Iran's neighbors at risk as wind carries salt from drying Lake Urmia PHOTO
Lake Urmia (Orumiyeh), in Iran's northwestern province of Western Azerbaijan, has lost 95 per cent of its water over the past three decades, despite government claims that it has appropriated hundreds of millions of dollars to prevent the environmental disaster.
Now, soil fertility in Iran and neighbouring Türkiye, Armenia, Azerbaijan and Iraq is at risk as the wind carries salt from the saltwater lake’s exposed bed.
Urmia was the largest lake in the Middle East and the sixth largest salt lake in the world, with an original surface area of 5,200 square kilometres in the 1970s, or 2,000 square miles. It had shrunk to 700 sq km by 2013. The lake began shrinking in the 1980s due to water mismanagement and climate change, according to Iran International.

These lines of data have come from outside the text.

(** ** A new block: what to refresh, and the balances that came back *)
Definition see_block (self : BalanceCache) (block : Z) : BalanceCache * list BalanceQuery :=
  (mkBalanceCache block (data self),
   map fst (filter (fun '(_, entry) => Prelude.saturating_sub block EVICTION_TIME <= requested_at entry)
              (map_to_list (data self)))).
Definition refresh (self : BalanceCache) (block : Z) (queries : list BalanceQuery) (results : list (res unit Z)) : BalanceCache :=
  let self :=
    foldl (fun self '(query, result) =>
        match result with Ok balance => update_balance self query balance block | _ => self end)
      self (zip queries results) in
  mkBalanceCache (last_seen_block self) (filter (fun '(_, entry) => block <= updated_at entry) (data self)).

Definition by_index (a b : nat * res unit Z) : Prop := (a.1 <= b.1)%nat.
#[export] Instance by_index_dec : RelDecision by_index.
Proof. intros a b. unfold by_index. apply _. Defined.
(** The fetched balances are kept. *)
Definition keep (self : BalanceCache) (requested_at : Z) (queries : list BalanceQuery) (results : list (res unit Z)) : BalanceCache :=
  foldl (fun self '(query, result) =>
      match result with Ok balance => insert_balance self query balance requested_at | _ => self end)
    self (zip queries results).
Section fetching.
(** [BalanceFetching::get_balances] of the node *)
Context (inner : list BalanceQuery -> list (res unit Z)).
Definition get_balances (self : BalanceCache) (queries : list BalanceQuery) : res unit (BalanceCache * list (res unit Z)) :=
  let '(self, response) := get_cached_balances self queries in
  match missing response with
  | [] => Ok (self, map snd (cached response))
  | missing =>
      let* missing_queries := rmap (fun i => opt_expect (queries !! i)) missing in
      let new_balances := inner missing_queries in
      let self := keep self (response_requested_at response) missing_queries new_balances in
      Ok (self, map snd (merge_sort by_index (cached response ++ zip missing new_balances)))
  end.
(** The background task on a new block *)
Definition on_block (self : BalanceCache) (block : Z) : BalanceCache :=
  let '(self, queries) := see_block self block in
  refresh self block queries (inner queries).
End fetching.
End BalanceCache.
(** Both kinds of checkpoints keep the accounts. *)
Lemma invalid_spec candidates s reason remaining :
  NoDup (map uid_of candidates) -> accounted candidates s -> remaining ⊆+ selected s ->
  exists s', invalid s reason remaining = Ok s' /\ accounted candidates s' /\ selected s' = remaining.
Proof.
  intros Hnd [Hu Hc] Hsub. assert (Hnd' : NoDup (map uid_of (selected s))).
  { rewrite <- Hu in Hnd. by apply NoDup_app in Hnd as [? _]. }
  destruct (checkpoint_spec (counter s) reason _ _ Hnd' Hc Hsub) as (c' & removed & Hck & Hp & Hc').
  unfold invalid. rewrite Hck. cbn. eexists. split; [done|]. split; [|done]. split; cbn; [|done].
  rewrite <- Hu, <- Hp. solve_Permutation.
Qed.
Lemma filtered_spec candidates s reason remaining :
  NoDup (map uid_of candidates) -> accounted candidates s -> remaining ⊆+ selected s ->
  exists s', filtered s reason remaining = Ok s' /\ accounted candidates s' /\ selected s' = remaining.
Proof.
  intros Hnd [Hu Hc] Hsub. assert (Hnd' : NoDup (map uid_of (selected s))).
  { rewrite <- Hu in Hnd. by apply NoDup_app in Hnd as [? _]. }
  destruct (checkpoint_spec (counter s) reason _ _ Hnd' Hc Hsub) as (c' & removed & Hck & Hp & Hc').
  unfold filtered. rewrite Hck. cbn. eexists. split; [done|]. split; [|done]. split; cbn; [|done].
  rewrite <- Hu, <- Hp. solve_Permutation.
Qed.

Lemma accounted_new candidates : NoDup (map uid_of candidates) ->
  accounted candidates (mkSelection candidates (OrderFilterCounter.new candidates) [] []).
Proof.
  intros _. split; cbn [selected invalid_order_uids filtered_order_events counter]; [by rewrite app_nil_r|].
  intros k. unfold OrderFilterCounter.new. cbn [orders].
  assert (H : forall m : gmap Z OrderClass,
    is_Some (foldl (fun m order => <[uid_of order := class (metadata order)]> m) m candidates !! k) <->
    is_Some (m !! k) \/ k ∈ map uid_of candidates).
  { induction candidates as [|o l IH]; intros m; cbn [foldl map].
    - split; [by left|]. intros [?|?%not_elem_of_nil]; done.
    - rewrite IH, lookup_insert_is_Some, elem_of_cons. destruct (decide (uid_of o = k)); naive_solver. }
  rewrite H, lookup_empty. split; [by intros [[]|]|by right].
Qed.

Located in Iran between the provinces of East and West Azerbaijan, Lake Urmia has been facing serious drought for years due to climate change, the long dry spell, unrestrained damming and excessive water use, especially in the agriculture sector. Like the Aral Sea, a better-known vanishing salt lake in Central Asia, Lake Urmia is exposing a salt desert that generates noxious dust, threatening crops and people with a risk of serious diseases like respiratory problems or lung cancer.
In the past few months, thousands of people angry over the drying up of rivers have been driven to protest, particularly in central and southwestern Iran. In mid-July, police arrested several people for “disturbing security” after they demonstrated against the drying up of Lake Urmia in Iran’s northwestern mountains.